Hong Kong's new Chief Executive, Mrs Carrie Lam, starts with a resounding mandate. Sunday's election showed the pro-Beijing former civil servant got the votes of 777 Election Committee members, more than double the combined tally of her two rivals - former financial chief John Tsang and retired judge Woo Kwok Hing. The numbers suggest that Mrs Lam enjoys greater support from the pro-establishment bloc than her predecessor, Mr Leung Chun Ying, whose winning tally in the 2012 poll was 689 votes. Starting on July 1, Mrs Lam has a five-year term to run the territory where she was the No. 2 official until January.

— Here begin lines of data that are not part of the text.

(** * buildah mount: the command layer of cmd/buildah/mount.go

    A shallow embedding of [mountCmd] and of the [jsonMount] record it
    fills.  The command talks to the container store, to the builders it
    opens and to the two output streams; all of that is made explicit:
    the collaborators are the fields of an environment [Env], their
    effects are transitions of an abstract [World], and every call and
    every write is logged, in program order, in a trace of [Event]s. *)

From Stdlib Require Import String Ascii List ZArith Bool Arith Lia.
Import ListNotations.
Open Scope string_scope.

(** ** Go values *)

(** A Go [error] value that is not nil.  [Errorf] is an error made from a
    message (errors.Errorf, or any error of a collaborator); [Wrapf] is
    errors.Wrapf: a cause with a message in front of it. *)
Inductive error : Type :=
| Errorf (msg : string)
| Wrapf (cause : error) (msg : string).

(** The text of an error, its [Error()] method. *)
Fixpoint Error (e : error) : string :=
  match e with
  | Errorf msg => msg
  | Wrapf cause msg => msg ++ ": " ++ Error cause
  end.

(** A Go slice: [None] is the nil slice, which is not the same value as an
    empty slice that was allocated. *)
Definition slice (A : Type) : Type := option (list A).

Definition elems {A : Type} (s : slice A) : list A :=
  match s with
  | None => []
  | Some l => l
  end.

(** The builtin [append] with one element: the result is never nil. *)
Definition append {A : Type} (s : slice A) (x : A) : slice A :=
  Some (elems s ++ [x])%list.

(** The line feed that ends every printed line. *)
Definition nl : string := String (ascii_of_nat 10) EmptyString.

(** The double quote of JSON. *)
Definition dq : string := String (ascii_of_nat 34) EmptyString.

(** ** The record of mount.go *)

(** [type jsonMount struct]: the zero value of a field is the empty
    string. *)
Record jsonMount : Type := {
  Container : string;
  MountPoint : string
}.

(** The struct tags: the members that encoding/json writes for one
    [jsonMount].  [container] carries omitempty and is left out when the
    field is empty, [mountPoint] is always written. *)
Definition members (m : jsonMount) : list (string * string) :=
  ((if String.eqb (Container m) "" then [] else [("container", Container m)])
   ++ [("mountPoint", MountPoint m)])%list.

Definition has_member (key : string) (m : jsonMount) : bool :=
  existsb (fun kv => String.eqb (fst kv) key) (members m).

(** ** encoding/json on a slice of [jsonMount]

    What [json.MarshalIndent v "" "    "] writes, given the encoding [enc]
    of a JSON string: a nil slice is the token null, an empty one the empty
    array, and the elements are one object each, a member per line. *)
Module GoJSON.

Definition indent1 : string := "    ".
Definition indent2 : string := "        ".

Definition member (enc : string -> string) (kv : string * string) : string :=
  indent2 ++ dq ++ fst kv ++ dq ++ ": " ++ enc (snd kv).

Definition object (enc : string -> string) (m : jsonMount) : string :=
  indent1 ++ "{" ++ nl
  ++ String.concat ("," ++ nl) (map (member enc) (members m)) ++ nl
  ++ indent1 ++ "}".

Definition MarshalIndent (enc : string -> string) (v : slice jsonMount) : string :=
  match v with
  | None => "null"
  | Some [] => "[]"
  | Some l => "[" ++ nl ++ String.concat ("," ++ nl) (map (object enc) l) ++ nl ++ "]"
  end.

End GoJSON.

(** A text between double quotes: what the %q verb and the JSON encoder
    write for a text that has no character to escape. *)
Definition quoted (s : string) : string := dq ++ s ++ dq.

(** ** The collaborators

    Everything [mountCmd] calls that is not in mount.go: the argument
    check of pkg/cli, the store and the builders, the privilege probe, and
    the two library functions whose result depends on the text they are
    given (the %q verb and the JSON encoder).  A call that can touch the
    storage takes the world and gives the next one back. *)
Record Env : Type := {
  World : Type;
  Store : Type;
  Builder : Type;
  (* the fields of a builder that the command reads *)
  BContainer : Builder -> string;
  BMountLabel : Builder -> string;
  BMountPoint : Builder -> string;
  (* buildahcli.VerifyFlagsArgsOrder *)
  VerifyFlagsArgsOrder : list string -> option error;
  (* getStore(c) *)
  getStore : World -> (Store + error) * World;
  (* store.GraphDriverName() *)
  GraphDriverName : Store -> string;
  (* os.Geteuid() *)
  Geteuid : World -> Z;
  (* openBuilder(getContext(), store, name) *)
  openBuilder : Store -> string -> World -> (Builder + error) * World;
  (* openBuilders(store) *)
  openBuilders : Store -> World -> (list Builder + error) * World;
  (* builder.Mount(label) *)
  Mount : Builder -> string -> World -> (string + error) * World;
  (* builder.Mounted() *)
  Mounted : Builder -> World -> (bool + error) * World;
  (* the %q verb of fmt *)
  Quote : string -> string;
  (* json.MarshalIndent(jsonMounts, "", "    ") *)
  MarshalIndent : slice jsonMount -> string + error
}.

(** What the command does that can be seen from outside, in order. *)
Inductive Event (E : Env) : Type :=
| CallOpenBuilder (name : string)
| CallMount (b : Builder E) (label : string)
| CallOpenBuilders
| CallMounted (b : Builder E)
| Stdout (text : string)
| Stderr (text : string).

Arguments CallOpenBuilder {E} name.
Arguments CallMount {E} b label.
Arguments CallOpenBuilders {E}.
Arguments CallMounted {E} b.
Arguments Stdout {E} text.
Arguments Stderr {E} text.

(** ** The monad of the command: a world and a trace *)

Definition M (E : Env) (A : Type) : Type :=
  World E -> list (Event E) * World E * A.

Definition ret {E : Env} {A : Type} (a : A) : M E A :=
  fun w => ([], w, a).

Definition bind {E : Env} {A B : Type} (m : M E A) (f : A -> M E B) : M E B :=
  fun w =>
    let '(t1, w1, a) := m w in
    let '(t2, w2, b) := f a w1 in
    ((t1 ++ t2)%list, w2, b).

Notation "x <- m ;; k" := (bind m (fun x => k))
  (at level 61, m at next level, right associativity).
Notation "m ;;; k" := (bind m (fun _ => k))
  (at level 61, right associativity).

(** Log an event. *)
Definition emit {E : Env} (e : Event E) : M E unit :=
  fun w => ([e], w, tt).

(** Log a call and let the collaborator run. *)
Definition call {E : Env} {A : Type} (e : Event E)
  (f : World E -> A * World E) : M E A :=
  fun w => let '(a, w') := f w in ([e], w', a).

(** A collaborator that leaves no event of its own. *)
Definition quiet {E : Env} {A : Type} (f : World E -> A * World E) : M E A :=
  fun w => let '(a, w') := f w in ([], w', a).

Definition trace_of {E : Env} {A : Type} (r : list (Event E) * World E * A) :
  list (Event E) := fst (fst r).
Definition world_of {E : Env} {A : Type} (r : list (Event E) * World E * A) :
  World E := snd (fst r).
Definition value_of {E : Env} {A : Type} (r : list (Event E) * World E * A) :
  A := snd r.

(** ** mountCmd *)

Section Command.

Variable E : Env.

(** [fmt.Fprintln(os.Stderr, lastError)] *)
Definition Fprintln_stderr (e : error) : M E unit :=
  emit (Stderr (Error e ++ nl)).

(** [fmt.Printf] with the three formats of the command. *)
Definition Printf_id_path (id path : string) : M E unit :=
  emit (Stdout (id ++ " " ++ path ++ nl)).

Definition Printf_line (s : string) : M E unit :=
  emit (Stdout (s ++ nl)).

(** The error of the rootless guard (line 77). *)
Definition rootlessError (driver : string) : error :=
  Errorf ("cannot mount using driver " ++ driver
          ++ " in rootless mode. You need to run it in a `buildah unshare` session").

(** The two local variables that live across the loops. *)
Record Locals : Type := {
  jsonMounts : slice jsonMount;
  lastError : option error
}.

(** [var jsonMounts []jsonMount; var lastError error] *)
Definition locals0 : Locals := {| jsonMounts := None; lastError := None |}.

(** The lines 83 to 85 and 91 to 93: print the failure that is about to be
    replaced. *)
Definition printPending (l : Locals) : M E unit :=
  match lastError l with
  | Some e => Fprintln_stderr e
  | None => ret tt
  end.

(** One turn of the loop over the arguments (lines 81 to 109); [n] is
    [len(args)].  Every [continue] ends the turn. *)
Definition mountOne (store : Store E) (n : nat) (outputJSON : bool)
  (name : string) (l : Locals) : M E Locals :=
  r <- call (CallOpenBuilder name) (openBuilder E store name) ;;
  match r with
  | inr err =>
      printPending l ;;;
      ret {| jsonMounts := jsonMounts l;
             lastError := Some (Wrapf err ("error reading build container "
                                           ++ Quote E name)) |}
  | inl builder =>
      r' <- call (CallMount builder (BMountLabel E builder))
                 (Mount E builder (BMountLabel E builder)) ;;
      match r' with
      | inr err =>
          printPending l ;;;
          ret {| jsonMounts := jsonMounts l;
                 lastError := Some (Wrapf err ("error mounting " ++ Quote E name
                                               ++ " container "
                                               ++ Quote E (BContainer E builder))) |}
      | inl mountPoint =>
          if (1 <? n)%nat then
            if outputJSON then
              ret {| jsonMounts := append (jsonMounts l)
                                     {| Container := name; MountPoint := mountPoint |};
                     lastError := lastError l |}
            else
              Printf_id_path name mountPoint ;;; ret l
          else
            if outputJSON then
              ret {| jsonMounts := append (jsonMounts l)
                                     {| Container := ""; MountPoint := mountPoint |};
                     lastError := lastError l |}
            else
              Printf_line mountPoint ;;; ret l
      end
  end.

Mrs Lam knows that while winning the committee vote was key, the popular sentiment in the territory of seven million people overwhelmingly favoured Mr Tsang. This underscores the political divide in the bustling entrepot, where suspicion of Beijing tends to be strong. Since constitutionally the Chief Executive is accountable to China's central government, as well as to the Hong Kong government, no one envies the tightrope she has to walk. It is a balancing act that has become increasingly fraught in recent years with the aspirations of Hongkongers coming in direct conflict with the Beijing authorities, who under President Xi Jinping have become nervous about public displays of disaffection.
The dual accountability means that Mrs Lam's problems, and their solutions, lie both on the mainland and in Hong Kong, where local grievances have fuelled the clamour for political participation. The demands for democracy, which started in 2014, show no signs of abating. The 2015 case of the booksellers who were abducted in the territory only to turn up on the mainland are fresh in people's minds. In January, a prominent tycoon went missing from an apartment at the Four Seasons in Hong Kong and, the following month, the Leung administration sought to disqualify four pro-democracy lawmakers from the legislature.

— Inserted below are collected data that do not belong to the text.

(** ** Migration and failures *)

Lemma Forall2_with_affiliations (rows : list row) :
  Forall (fun r => ~ In "institution_affiliations_json" (map fst r)) rows ->
  Forall2 (fun r r' =>
             map fst r' = (map fst r ++ ["institution_affiliations_json"])%list /\
             cell r' "institution_affiliations_json" = SqlNull /\
             forall col, cell r' col = cell r col)
          rows (map with_affiliations rows).
Proof.
  induction 1 as [|r rows Hr _ IH]; simpl; constructor; [|exact IH].
  unfold with_affiliations. split; [|split].
  - now rewrite map_app.
  - now apply cell_new_column.
  - intros col. apply cell_extend.
Qed.

Lemma work_payload_raises
    (row : pydict) (raw_record : PyVal) (utcnow : datetime) (e : exn) :
  truthy raw_record = true -> json_dumps raw_record = Raise e ->
  exists e',
    work_payload row raw_record utcnow = Raise e' /\
    (forall f, flag_value (dict_get row "is_oa") f -> e' = e).
Proof.
  intros Ht Hj. unfold work_payload. rewrite Ht, Hj.
  destruct (is_not_None (dict_get row "is_oa")) eqn:Hn.
  - destruct (int (dict_get row "is_oa")) as [z|e0] eqn:Hz.
    + exists e. auto.
    + exists e0. split; [reflexivity|].
      intros f [Hnone | z Hnn Hz']; [|congruence].
      rewrite Hnone in Hn. discriminate.
  - exists e. auto.
Qed.

Lemma sdg_payload_raises
    (openalex_id model : string) (sdg_response sdg_formatted sdg_note : PyVal)
    (utcnow : datetime) (e : exn) :
  sdg_response <> PyNone -> json_dumps sdg_response = Raise e ->
  sdg_payload openalex_id model sdg_response sdg_formatted sdg_note utcnow
  = Raise e.
Proof.
  intros Hnn Hj. unfold sdg_payload. rewrite Hj.
  assert (E : is_not_None sdg_response = true)
    by (destruct sdg_response eqn:E0; try reflexivity; congruence).
  now rewrite E.
Qed.

(** ** Concurrent puts *)

Lemma nth_error_update {A : Type} (l : list A) (i j : nat) (x0 x : A) :
  nth_error l i = Some x0 ->
  nth_error (update l i x) j = if Nat.eqb j i then Some x else nth_error l j.
Proof.
  revert i j. induction l as [|a l IH]; intros [|i] [|j]; simpl;
    try discriminate; try reflexivity.
  intros H. now apply IH.
Qed.

Lemma map_fst_update {A B : Type} (l : list (A * B)) (i : nat) (a : A) (b b' : B) :
  nth_error l i = Some (a, b) -> map fst (update l i (a, b')) = map fst l.
Proof.
  revert i. induction l as [|x l IH]; intros [|i]; simpl; try discriminate.
  - now intros [= ->].
  - intros H. f_equal. now apply IH.
Qed.

Lemma nth_error_map_fst {A B : Type} (l : list (A * B)) (i : nat) (a : A) (b : B) :
  nth_error l i = Some (a, b) -> nth_error (map fst l) i = Some a.
Proof. intros H. rewrite nth_error_map, H. reflexivity. Qed.

(** On a connected process a put is its payload followed by its statement. *)
Lemma upsert_work_statement
    (row : pydict) (raw_record : PyVal) (utcnow : datetime) (d : pydict)
    (v : process) :
  connected v -> work_payload row raw_record utcnow = Ok d ->
  upsert_work row raw_record utcnow v = work_statement d v.
Proof.
  intros Hc Hp. unfold upsert_work, bind.
  rewrite (get_conn_connected v Hc). unfold lift. now rewrite Hp.
Qed.

Lemma upsert_sdg_result_statement
    (openalex_id model : string) (sdg_response sdg_formatted sdg_note : PyVal)
    (utcnow : datetime) (d : pydict) (v : process) :
  connected v ->
  sdg_payload openalex_id model sdg_response sdg_formatted sdg_note utcnow = Ok d ->
  upsert_sdg_result openalex_id model sdg_response sdg_formatted sdg_note utcnow v
  = sdg_statement d v.
Proof.
  intros Hc Hp. unfold upsert_sdg_result, bind.
  rewrite (get_conn_connected v Hc). unfold lift. now rewrite Hp.
Qed.


Section Interleaving.

Variables (calls : list call) (key : cache_key) (st0 : process).
Hypothesis Hputs : forall c, In c calls -> put_key c = Some key.


(** Splits a fact about thread [j] of the new configuration into the case
    of the thread that stepped and the case of another thread. *)
Ltac thread Hupd Hj :=
  rewrite Hupd in Hj;
  match type of Hj with
  | (if Nat.eqb ?j ?i then _ else _) = _ =>
      destruct (Nat.eqb_spec j i) as [-> | ?]
  end.

(** The thread that stepped is where the step left it. *)
Ltac stepped Hupd :=
  rewrite Hupd, Nat.eqb_refl; reflexivity.

(** No thread that was outside the statement has entered it. *)
Ltac still_clean Hupd Hnone Hnth i :=
  let j := fresh "j" in
  let cj := fresh "cj" in
  let d := fresh "d" in
  let Hj := fresh "Hj" in
  intros j cj d Hj; apply (Hnone j cj d); rewrite Hupd;
  destruct (Nat.eqb_spec j i) as [-> | _]; [congruence | exact Hj].



End Interleaving.

Lemma steps_first (cfg cfg' cfg'' : config) :
  step cfg cfg' -> steps cfg' cfg'' -> steps cfg cfg''.
Proof.
  intros H Hs. induction Hs as [cfg' | cfg' cfg1 cfg2 _ IH Hlast].
  - eapply steps_step; [apply steps_refl | exact H].
  - eapply steps_step; [now apply IH | exact Hlast].
Qed.

(** A schedule that can be run is a run of the threads. *)
Lemma run_schedule_steps (schedule : list nat) (cfg cfg' : config) :
  run_schedule schedule cfg = Some cfg' -> steps cfg cfg'.
Proof.
  revert cfg. induction schedule as [|i rest IH]; intros cfg; simpl.
  - intros [= <-]. apply steps_refl.
  - destruct (nth_error (threads cfg) i) as [[c p]|] eqn:Hnth; [|discriminate].
    destruct (thread_step i c p (sh cfg)) as [[p' s']|] eqn:Hstep; [|discriminate].
    intros H. eapply steps_first; [|apply IH; exact H].
    destruct cfg as [ts s]. now apply (step_thread i c p p').
Qed.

Mrs Lam is right to make building unity a priority. But politics aside, the Chief Executive-elect must show that she understands people's needs and is prepared to do what it takes to resolve pressing issues. The demographic profile, for instance, is tilting and the number of elderly people pushed into poverty is getting to be a worry. The trickle of multinationals which are moving their regional headquarters out of Hong Kong, in the wake of Beijing's tighter grip, might accelerate without careful tending. Once the world's busiest container port, it now ranks fifth. Hedge fund managers worry that some of their trades may get undue regulatory scrutiny if seen as unfriendly to China's interests. Hong Kong once used to be considered a useful staging point for entering the mainland. Today, its fortunes, to a large extent, depend on political and economic currents flowing from China.